*DIRECTIONS*: Across the listing below, how many lines include the string "order"? Reply with the number alone.

*RECORDS TO PROCESS*:
________________________________________

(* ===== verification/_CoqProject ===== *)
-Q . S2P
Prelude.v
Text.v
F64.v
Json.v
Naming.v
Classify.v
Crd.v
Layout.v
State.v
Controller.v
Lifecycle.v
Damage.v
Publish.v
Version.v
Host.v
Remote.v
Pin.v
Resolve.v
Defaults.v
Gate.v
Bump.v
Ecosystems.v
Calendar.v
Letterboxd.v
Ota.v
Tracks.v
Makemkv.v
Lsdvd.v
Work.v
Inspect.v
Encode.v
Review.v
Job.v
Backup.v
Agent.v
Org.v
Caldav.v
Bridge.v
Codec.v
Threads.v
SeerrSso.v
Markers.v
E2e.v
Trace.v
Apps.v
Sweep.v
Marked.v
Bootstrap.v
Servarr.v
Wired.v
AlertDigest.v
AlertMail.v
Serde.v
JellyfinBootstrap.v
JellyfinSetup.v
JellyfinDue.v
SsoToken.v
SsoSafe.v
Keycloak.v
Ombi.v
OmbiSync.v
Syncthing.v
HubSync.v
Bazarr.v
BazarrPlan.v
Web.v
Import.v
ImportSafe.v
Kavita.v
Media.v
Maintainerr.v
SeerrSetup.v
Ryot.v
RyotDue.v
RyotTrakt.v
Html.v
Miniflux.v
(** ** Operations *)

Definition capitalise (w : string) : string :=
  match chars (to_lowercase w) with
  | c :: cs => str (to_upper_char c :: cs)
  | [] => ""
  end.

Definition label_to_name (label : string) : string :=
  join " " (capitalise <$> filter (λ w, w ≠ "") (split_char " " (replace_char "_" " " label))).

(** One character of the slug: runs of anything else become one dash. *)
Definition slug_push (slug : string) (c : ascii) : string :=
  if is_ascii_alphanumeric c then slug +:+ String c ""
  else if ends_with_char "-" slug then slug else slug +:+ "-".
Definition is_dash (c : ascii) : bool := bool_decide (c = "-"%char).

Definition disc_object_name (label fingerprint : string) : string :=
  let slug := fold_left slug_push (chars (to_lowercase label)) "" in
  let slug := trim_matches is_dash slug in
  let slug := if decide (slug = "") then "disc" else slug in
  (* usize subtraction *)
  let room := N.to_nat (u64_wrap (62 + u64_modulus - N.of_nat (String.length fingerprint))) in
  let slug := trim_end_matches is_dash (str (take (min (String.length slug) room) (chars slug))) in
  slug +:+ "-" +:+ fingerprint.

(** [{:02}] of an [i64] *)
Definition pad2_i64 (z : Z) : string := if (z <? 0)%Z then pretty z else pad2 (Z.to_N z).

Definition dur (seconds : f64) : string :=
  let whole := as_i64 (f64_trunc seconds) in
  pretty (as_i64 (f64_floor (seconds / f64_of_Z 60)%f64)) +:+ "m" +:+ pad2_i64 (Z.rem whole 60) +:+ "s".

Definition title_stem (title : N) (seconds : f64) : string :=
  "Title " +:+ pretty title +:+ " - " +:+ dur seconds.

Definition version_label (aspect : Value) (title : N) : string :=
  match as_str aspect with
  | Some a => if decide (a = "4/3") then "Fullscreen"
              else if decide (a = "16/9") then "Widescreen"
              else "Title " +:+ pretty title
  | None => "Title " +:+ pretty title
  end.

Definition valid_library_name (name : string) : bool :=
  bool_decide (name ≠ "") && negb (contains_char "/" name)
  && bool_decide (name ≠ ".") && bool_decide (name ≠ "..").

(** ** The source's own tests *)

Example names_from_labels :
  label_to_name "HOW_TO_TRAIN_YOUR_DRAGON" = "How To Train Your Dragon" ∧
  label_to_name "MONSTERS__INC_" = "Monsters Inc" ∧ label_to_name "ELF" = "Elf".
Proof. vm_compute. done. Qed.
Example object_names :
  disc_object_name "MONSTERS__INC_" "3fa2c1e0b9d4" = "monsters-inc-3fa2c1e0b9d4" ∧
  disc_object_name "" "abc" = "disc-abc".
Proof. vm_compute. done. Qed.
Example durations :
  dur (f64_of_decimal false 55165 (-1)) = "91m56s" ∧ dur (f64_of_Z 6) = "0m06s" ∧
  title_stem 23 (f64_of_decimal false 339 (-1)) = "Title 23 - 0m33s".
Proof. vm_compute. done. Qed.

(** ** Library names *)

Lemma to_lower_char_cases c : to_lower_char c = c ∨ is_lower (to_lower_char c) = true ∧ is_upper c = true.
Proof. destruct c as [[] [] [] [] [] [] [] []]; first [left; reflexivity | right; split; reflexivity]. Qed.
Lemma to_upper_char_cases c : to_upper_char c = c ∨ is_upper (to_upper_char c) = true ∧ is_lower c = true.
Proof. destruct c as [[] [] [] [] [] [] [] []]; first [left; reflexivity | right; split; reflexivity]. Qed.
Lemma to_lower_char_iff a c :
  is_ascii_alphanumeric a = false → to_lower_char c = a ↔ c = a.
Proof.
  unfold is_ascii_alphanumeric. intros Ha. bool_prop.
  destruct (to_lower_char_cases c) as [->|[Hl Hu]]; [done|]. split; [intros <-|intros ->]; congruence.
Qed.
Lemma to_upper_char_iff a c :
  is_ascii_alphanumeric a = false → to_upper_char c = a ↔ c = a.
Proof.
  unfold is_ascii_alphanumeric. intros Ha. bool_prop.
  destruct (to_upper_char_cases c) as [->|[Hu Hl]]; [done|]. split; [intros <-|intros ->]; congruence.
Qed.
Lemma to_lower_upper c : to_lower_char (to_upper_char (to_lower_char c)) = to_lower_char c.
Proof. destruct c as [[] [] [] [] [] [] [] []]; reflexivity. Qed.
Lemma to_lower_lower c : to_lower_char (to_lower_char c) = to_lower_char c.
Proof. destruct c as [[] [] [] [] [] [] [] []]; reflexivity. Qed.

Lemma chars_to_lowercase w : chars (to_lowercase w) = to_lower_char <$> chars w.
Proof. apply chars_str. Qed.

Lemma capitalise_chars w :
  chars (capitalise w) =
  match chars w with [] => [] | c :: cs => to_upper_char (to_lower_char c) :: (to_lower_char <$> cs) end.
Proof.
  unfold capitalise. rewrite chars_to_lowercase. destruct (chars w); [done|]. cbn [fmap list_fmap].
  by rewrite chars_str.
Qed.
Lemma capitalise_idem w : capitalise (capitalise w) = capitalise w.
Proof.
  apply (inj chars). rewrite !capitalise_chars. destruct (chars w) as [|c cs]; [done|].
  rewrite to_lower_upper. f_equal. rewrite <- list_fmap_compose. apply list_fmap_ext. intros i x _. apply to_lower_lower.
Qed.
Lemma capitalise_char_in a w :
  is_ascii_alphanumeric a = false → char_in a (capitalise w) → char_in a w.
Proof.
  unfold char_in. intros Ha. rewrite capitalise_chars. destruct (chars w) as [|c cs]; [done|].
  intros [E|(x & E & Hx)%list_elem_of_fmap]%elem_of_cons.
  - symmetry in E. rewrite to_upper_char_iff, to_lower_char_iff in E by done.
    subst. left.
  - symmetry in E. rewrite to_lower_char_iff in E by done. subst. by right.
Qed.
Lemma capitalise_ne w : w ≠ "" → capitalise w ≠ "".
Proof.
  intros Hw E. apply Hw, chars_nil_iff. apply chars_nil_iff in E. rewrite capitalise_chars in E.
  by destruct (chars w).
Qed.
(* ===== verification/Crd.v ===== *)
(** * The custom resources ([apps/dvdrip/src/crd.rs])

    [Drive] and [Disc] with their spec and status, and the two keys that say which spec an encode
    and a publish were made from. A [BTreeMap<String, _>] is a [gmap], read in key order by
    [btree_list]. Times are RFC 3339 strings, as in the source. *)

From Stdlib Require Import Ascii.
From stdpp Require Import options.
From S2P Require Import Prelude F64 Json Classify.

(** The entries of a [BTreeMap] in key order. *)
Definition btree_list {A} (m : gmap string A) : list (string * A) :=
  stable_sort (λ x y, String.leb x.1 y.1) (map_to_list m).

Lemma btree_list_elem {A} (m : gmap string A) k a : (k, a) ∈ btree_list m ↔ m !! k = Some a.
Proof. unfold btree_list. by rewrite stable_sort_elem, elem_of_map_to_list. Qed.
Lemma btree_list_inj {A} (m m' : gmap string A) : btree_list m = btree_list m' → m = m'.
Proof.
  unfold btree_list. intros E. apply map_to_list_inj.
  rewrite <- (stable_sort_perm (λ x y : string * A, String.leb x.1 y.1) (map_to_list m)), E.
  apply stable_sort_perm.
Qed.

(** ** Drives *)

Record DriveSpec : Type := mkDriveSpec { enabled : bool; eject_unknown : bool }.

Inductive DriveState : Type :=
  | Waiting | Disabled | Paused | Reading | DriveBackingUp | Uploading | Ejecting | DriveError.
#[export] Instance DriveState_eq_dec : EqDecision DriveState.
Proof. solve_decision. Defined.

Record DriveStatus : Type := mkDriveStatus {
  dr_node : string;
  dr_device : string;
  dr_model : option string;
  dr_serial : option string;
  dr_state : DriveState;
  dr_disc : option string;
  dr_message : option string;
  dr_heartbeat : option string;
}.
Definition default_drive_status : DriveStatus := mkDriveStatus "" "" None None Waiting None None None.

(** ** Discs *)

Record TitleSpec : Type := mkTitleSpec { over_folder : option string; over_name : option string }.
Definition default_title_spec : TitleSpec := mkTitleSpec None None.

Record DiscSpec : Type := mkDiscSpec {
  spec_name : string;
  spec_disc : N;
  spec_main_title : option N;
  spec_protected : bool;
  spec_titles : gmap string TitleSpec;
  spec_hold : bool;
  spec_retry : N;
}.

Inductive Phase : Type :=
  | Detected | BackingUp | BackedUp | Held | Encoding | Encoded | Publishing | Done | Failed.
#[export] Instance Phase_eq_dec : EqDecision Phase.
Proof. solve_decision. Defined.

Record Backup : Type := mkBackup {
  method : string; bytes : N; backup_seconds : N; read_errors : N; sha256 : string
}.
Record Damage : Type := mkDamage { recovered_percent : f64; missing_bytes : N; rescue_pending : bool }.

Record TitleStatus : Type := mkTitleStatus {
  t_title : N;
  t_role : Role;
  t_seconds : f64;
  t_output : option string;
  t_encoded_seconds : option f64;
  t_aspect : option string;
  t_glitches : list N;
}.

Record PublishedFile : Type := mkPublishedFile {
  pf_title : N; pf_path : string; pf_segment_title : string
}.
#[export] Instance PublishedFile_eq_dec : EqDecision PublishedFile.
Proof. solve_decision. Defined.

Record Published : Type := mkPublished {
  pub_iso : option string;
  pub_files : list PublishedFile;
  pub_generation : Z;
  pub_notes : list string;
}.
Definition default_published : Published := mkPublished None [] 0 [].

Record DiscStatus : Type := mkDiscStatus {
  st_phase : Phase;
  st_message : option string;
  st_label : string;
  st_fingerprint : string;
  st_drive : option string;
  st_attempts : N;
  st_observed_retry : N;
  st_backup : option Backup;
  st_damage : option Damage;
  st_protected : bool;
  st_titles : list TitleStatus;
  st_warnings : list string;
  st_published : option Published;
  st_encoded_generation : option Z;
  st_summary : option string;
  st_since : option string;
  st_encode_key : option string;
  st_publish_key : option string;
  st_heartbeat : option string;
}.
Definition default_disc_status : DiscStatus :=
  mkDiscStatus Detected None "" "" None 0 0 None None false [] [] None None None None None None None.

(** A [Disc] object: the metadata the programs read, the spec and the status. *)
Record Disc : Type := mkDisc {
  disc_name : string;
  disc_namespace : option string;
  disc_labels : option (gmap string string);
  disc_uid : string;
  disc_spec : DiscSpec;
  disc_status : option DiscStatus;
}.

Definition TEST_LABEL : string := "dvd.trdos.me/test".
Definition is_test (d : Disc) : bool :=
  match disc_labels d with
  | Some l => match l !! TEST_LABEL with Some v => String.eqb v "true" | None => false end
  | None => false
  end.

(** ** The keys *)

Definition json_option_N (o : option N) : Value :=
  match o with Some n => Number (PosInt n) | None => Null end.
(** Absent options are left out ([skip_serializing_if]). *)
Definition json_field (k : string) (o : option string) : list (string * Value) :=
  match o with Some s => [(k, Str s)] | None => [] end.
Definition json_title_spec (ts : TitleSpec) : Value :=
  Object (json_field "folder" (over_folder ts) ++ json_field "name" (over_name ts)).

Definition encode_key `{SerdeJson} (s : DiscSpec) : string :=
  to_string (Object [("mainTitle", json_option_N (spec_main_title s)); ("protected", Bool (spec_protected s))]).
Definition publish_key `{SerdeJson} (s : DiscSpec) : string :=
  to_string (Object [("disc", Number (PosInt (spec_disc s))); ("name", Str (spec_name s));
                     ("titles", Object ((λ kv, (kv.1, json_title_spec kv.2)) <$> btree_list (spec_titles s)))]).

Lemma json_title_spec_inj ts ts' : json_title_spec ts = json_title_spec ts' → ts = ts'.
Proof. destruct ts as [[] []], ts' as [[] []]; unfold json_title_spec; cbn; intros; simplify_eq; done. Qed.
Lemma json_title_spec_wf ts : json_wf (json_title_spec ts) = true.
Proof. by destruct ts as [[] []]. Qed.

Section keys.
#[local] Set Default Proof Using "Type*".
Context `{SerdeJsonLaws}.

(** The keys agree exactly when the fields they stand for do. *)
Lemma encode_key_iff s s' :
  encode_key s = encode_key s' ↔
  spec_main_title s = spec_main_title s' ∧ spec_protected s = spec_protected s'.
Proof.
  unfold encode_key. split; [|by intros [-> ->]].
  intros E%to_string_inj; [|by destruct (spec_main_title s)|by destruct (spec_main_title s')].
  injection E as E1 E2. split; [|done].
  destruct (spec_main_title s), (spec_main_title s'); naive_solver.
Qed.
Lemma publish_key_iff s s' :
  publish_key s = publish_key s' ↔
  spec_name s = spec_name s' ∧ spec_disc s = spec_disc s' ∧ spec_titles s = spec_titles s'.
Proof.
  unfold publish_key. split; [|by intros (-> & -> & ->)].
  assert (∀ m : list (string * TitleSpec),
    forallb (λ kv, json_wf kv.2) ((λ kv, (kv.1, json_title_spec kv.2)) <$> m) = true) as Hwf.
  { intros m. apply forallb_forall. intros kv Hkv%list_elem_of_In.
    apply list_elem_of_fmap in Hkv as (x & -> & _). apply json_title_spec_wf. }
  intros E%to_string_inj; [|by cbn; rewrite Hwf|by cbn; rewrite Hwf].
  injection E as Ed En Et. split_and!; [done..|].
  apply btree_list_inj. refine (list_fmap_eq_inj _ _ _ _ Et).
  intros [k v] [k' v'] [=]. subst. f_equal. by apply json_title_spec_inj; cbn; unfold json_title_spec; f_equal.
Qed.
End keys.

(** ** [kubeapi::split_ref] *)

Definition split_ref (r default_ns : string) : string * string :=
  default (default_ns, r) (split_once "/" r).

________________________________________

*THE ANSWER*: 2